• THE RECORDS
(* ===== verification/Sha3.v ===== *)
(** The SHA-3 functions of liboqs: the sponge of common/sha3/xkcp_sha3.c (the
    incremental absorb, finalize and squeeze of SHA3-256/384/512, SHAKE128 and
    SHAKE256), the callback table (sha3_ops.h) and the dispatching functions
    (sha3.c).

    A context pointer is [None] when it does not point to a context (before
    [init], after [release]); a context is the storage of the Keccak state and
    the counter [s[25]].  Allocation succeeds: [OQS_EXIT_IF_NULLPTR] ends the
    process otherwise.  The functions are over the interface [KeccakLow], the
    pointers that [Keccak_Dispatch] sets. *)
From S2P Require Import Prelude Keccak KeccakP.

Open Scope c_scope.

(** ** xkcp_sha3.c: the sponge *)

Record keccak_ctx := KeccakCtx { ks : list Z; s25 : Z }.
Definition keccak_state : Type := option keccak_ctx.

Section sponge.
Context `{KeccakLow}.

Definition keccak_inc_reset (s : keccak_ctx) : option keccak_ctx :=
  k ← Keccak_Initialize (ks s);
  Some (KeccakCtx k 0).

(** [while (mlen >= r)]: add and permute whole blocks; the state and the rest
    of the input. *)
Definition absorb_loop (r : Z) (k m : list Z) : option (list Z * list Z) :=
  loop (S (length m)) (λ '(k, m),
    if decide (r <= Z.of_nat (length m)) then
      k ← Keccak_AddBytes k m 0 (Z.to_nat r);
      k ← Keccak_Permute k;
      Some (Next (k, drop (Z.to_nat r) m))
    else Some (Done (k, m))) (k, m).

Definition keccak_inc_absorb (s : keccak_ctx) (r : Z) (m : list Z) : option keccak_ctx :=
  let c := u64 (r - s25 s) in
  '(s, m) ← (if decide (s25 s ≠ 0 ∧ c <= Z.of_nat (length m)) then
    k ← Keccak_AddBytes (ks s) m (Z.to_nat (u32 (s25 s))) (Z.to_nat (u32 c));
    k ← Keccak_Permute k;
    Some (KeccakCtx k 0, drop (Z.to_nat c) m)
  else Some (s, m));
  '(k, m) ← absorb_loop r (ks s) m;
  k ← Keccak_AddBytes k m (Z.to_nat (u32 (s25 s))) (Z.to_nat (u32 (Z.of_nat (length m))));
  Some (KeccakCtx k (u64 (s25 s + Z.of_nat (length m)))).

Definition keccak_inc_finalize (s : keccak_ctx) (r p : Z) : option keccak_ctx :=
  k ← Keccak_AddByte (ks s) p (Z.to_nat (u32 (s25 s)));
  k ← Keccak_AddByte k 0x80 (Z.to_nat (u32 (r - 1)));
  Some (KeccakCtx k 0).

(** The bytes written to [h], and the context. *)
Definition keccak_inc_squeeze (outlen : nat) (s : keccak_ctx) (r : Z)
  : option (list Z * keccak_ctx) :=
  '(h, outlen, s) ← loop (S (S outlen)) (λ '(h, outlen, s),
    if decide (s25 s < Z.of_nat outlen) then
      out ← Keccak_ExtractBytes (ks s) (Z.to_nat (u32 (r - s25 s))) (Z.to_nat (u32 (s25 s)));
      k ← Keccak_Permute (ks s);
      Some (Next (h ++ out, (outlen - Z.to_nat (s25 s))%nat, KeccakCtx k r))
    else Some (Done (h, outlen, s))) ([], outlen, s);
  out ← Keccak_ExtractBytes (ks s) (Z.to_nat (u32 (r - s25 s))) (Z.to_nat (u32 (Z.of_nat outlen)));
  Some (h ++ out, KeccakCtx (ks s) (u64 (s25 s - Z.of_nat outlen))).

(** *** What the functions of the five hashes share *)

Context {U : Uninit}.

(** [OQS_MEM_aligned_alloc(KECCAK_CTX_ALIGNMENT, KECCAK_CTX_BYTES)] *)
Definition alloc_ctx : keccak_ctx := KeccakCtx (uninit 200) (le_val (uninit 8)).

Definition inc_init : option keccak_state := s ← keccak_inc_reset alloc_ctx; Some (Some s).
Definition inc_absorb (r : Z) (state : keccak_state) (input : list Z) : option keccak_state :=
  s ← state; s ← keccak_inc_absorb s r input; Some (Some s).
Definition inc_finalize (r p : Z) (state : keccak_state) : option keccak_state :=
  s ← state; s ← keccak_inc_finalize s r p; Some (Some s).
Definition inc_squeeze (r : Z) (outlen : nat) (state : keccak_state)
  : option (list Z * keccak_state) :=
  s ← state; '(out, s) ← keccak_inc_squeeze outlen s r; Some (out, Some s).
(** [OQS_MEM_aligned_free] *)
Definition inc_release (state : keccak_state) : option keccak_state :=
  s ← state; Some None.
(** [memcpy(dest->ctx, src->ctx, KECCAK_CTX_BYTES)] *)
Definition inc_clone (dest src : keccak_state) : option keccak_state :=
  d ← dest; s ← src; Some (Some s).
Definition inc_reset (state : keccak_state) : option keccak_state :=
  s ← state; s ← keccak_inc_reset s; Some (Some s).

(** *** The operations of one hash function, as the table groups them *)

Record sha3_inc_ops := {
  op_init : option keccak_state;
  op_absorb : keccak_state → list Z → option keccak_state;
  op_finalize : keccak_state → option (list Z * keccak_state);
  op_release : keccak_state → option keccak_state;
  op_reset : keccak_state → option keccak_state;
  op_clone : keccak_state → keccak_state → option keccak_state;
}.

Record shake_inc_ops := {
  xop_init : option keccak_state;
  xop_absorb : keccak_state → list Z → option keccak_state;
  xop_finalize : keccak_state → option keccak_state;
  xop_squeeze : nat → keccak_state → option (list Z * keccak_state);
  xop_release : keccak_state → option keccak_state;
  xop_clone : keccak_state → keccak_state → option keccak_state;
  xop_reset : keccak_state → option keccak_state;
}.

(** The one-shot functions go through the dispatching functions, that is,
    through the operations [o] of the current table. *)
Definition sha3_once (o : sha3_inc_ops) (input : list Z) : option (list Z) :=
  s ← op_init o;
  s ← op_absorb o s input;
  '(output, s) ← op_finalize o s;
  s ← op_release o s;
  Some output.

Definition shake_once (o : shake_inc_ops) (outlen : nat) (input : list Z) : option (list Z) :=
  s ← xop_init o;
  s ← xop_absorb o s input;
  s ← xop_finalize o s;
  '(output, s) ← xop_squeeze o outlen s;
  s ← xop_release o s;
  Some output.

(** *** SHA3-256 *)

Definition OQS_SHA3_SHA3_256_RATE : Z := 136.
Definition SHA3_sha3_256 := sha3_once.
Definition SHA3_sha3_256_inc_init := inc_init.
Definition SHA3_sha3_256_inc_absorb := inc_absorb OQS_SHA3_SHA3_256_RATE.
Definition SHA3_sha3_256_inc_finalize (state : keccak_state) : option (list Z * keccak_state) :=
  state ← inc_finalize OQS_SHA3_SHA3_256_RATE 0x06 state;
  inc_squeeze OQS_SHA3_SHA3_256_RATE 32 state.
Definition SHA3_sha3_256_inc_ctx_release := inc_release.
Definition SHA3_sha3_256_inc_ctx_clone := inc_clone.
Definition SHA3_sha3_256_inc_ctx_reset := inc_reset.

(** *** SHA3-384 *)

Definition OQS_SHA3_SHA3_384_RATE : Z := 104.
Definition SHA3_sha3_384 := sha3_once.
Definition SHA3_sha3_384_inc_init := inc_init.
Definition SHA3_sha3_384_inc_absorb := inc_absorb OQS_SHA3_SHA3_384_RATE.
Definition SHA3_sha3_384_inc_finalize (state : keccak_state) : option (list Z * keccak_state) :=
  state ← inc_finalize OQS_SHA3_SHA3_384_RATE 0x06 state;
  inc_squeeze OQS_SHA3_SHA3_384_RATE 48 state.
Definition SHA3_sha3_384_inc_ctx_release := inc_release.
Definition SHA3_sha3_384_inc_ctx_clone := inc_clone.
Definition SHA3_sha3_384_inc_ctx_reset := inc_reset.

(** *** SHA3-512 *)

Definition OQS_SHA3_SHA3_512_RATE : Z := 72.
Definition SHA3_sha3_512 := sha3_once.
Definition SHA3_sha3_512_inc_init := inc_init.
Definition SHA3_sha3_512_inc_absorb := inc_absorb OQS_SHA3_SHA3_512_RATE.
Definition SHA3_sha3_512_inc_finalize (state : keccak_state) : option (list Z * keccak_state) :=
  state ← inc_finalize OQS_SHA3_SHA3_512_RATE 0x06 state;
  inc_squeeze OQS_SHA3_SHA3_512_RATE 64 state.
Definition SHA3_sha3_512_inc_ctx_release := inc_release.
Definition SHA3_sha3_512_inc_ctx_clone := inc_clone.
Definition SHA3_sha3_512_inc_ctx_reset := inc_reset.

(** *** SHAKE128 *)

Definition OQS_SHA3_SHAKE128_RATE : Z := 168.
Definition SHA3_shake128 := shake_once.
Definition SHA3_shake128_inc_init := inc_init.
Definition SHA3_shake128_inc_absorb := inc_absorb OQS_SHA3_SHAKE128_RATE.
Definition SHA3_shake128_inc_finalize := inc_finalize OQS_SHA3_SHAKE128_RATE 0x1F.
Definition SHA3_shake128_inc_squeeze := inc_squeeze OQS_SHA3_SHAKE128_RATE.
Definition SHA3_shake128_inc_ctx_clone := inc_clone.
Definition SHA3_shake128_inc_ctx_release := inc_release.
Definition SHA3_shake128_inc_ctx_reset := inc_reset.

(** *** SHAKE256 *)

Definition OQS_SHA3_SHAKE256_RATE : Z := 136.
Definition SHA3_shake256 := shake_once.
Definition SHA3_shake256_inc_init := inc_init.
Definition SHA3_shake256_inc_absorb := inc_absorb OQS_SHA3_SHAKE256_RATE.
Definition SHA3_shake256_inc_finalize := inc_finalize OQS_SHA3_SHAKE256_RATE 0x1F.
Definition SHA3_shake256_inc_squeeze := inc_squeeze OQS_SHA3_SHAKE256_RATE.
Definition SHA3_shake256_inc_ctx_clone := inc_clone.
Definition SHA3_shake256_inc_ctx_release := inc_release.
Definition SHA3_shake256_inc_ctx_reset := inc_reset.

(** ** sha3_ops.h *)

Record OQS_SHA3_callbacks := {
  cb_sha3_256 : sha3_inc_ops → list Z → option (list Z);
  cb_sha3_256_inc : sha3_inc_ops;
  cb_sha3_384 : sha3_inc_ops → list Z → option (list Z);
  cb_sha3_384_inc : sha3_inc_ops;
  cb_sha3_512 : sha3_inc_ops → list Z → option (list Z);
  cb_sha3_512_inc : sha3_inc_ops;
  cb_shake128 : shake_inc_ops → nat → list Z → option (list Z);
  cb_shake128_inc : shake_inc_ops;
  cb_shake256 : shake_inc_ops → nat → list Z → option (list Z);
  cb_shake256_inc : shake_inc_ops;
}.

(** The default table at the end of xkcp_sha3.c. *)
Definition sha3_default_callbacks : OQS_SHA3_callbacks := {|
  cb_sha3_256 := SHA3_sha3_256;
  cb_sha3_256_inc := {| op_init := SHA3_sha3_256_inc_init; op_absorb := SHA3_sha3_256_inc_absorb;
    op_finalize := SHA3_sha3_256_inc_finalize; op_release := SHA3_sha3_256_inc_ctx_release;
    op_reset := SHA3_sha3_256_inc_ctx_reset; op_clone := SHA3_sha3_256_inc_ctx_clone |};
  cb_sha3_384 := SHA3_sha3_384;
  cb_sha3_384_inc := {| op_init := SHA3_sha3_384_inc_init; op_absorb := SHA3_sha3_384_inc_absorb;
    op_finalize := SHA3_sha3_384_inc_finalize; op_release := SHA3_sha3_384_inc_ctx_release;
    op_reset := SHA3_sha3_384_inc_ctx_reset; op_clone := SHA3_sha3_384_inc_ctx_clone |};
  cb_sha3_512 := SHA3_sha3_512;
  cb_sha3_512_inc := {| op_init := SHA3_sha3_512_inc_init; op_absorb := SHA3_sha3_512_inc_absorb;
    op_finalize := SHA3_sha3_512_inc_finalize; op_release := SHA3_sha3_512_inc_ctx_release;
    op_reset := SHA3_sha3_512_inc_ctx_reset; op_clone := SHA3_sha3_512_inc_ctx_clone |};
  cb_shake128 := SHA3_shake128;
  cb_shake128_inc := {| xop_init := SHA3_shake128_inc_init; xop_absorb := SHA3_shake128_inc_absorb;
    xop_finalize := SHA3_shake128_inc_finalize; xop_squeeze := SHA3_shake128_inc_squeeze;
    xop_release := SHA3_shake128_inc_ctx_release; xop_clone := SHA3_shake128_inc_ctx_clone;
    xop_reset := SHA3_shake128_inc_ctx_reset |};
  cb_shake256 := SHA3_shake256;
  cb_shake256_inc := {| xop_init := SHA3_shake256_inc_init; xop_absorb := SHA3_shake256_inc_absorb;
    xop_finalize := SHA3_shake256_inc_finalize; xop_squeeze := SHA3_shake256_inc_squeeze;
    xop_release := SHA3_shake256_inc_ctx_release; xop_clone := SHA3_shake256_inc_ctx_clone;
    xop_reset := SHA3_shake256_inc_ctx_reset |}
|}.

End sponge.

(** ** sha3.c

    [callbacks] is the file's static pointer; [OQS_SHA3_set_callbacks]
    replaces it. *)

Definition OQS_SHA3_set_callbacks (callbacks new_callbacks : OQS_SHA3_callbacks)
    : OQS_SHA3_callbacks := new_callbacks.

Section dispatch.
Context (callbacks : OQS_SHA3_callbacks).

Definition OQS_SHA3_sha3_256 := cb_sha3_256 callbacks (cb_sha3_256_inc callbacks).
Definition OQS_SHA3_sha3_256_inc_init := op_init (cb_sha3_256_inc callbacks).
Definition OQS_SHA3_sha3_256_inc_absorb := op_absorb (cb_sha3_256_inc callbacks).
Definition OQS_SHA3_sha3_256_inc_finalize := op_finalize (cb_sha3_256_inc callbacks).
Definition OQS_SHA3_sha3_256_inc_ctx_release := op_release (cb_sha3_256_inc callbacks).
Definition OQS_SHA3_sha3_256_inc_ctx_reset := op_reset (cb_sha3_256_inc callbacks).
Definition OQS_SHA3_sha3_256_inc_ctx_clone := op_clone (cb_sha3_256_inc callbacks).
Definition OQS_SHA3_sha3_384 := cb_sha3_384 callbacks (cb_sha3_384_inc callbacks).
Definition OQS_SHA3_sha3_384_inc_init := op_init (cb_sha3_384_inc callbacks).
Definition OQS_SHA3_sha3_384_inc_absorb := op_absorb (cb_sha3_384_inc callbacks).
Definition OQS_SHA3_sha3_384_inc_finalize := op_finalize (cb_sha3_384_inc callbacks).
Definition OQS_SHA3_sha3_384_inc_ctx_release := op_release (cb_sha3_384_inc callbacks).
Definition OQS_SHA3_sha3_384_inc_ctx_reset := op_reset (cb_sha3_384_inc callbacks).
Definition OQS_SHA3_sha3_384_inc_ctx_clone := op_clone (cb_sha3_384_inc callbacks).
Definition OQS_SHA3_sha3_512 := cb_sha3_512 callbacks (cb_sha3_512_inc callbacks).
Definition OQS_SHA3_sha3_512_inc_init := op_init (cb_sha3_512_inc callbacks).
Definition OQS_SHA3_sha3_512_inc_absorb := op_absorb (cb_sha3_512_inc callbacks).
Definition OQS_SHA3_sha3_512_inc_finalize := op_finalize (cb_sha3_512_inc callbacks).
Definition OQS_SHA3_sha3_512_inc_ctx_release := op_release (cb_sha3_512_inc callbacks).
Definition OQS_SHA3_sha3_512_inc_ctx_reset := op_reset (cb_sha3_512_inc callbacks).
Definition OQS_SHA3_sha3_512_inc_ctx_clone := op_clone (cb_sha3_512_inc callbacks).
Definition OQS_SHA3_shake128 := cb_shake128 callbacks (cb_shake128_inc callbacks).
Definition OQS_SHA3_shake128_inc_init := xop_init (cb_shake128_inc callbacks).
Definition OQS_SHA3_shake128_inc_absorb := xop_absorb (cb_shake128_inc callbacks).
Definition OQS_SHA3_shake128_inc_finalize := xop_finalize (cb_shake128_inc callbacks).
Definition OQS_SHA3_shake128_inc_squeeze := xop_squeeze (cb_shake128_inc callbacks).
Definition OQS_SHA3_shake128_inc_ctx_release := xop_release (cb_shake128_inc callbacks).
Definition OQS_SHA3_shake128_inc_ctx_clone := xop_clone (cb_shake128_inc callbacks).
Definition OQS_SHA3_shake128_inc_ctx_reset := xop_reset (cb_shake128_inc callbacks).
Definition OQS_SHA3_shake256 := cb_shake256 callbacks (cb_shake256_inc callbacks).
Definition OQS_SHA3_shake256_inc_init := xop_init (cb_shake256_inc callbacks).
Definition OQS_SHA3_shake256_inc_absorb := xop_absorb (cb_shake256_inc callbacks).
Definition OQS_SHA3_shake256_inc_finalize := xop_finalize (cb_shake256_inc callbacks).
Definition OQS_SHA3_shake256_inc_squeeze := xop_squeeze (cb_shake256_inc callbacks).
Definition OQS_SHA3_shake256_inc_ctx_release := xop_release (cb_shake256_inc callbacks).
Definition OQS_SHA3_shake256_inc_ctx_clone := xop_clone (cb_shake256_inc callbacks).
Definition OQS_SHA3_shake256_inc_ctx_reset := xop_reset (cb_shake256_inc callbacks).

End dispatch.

• DESCRIPTION OF THE TASK
Could you transcribe the entries above word for word, from the line with "inc_squeeze OQS_SHA3_SHA3_512_RATE 64" down to the line with "Definition SHA3_shake128_inc_squeeze := inc_squeeze", keeping both?

• ANSWER
  inc_squeeze OQS_SHA3_SHA3_512_RATE 64 state.
Definition SHA3_sha3_512_inc_ctx_release := inc_release.
Definition SHA3_sha3_512_inc_ctx_clone := inc_clone.
Definition SHA3_sha3_512_inc_ctx_reset := inc_reset.

(** *** SHAKE128 *)

Definition OQS_SHA3_SHAKE128_RATE : Z := 168.
Definition SHA3_shake128 := shake_once.
Definition SHA3_shake128_inc_init := inc_init.
Definition SHA3_shake128_inc_absorb := inc_absorb OQS_SHA3_SHAKE128_RATE.
Definition SHA3_shake128_inc_finalize := inc_finalize OQS_SHA3_SHAKE128_RATE 0x1F.
Definition SHA3_shake128_inc_squeeze := inc_squeeze OQS_SHA3_SHAKE128_RATE.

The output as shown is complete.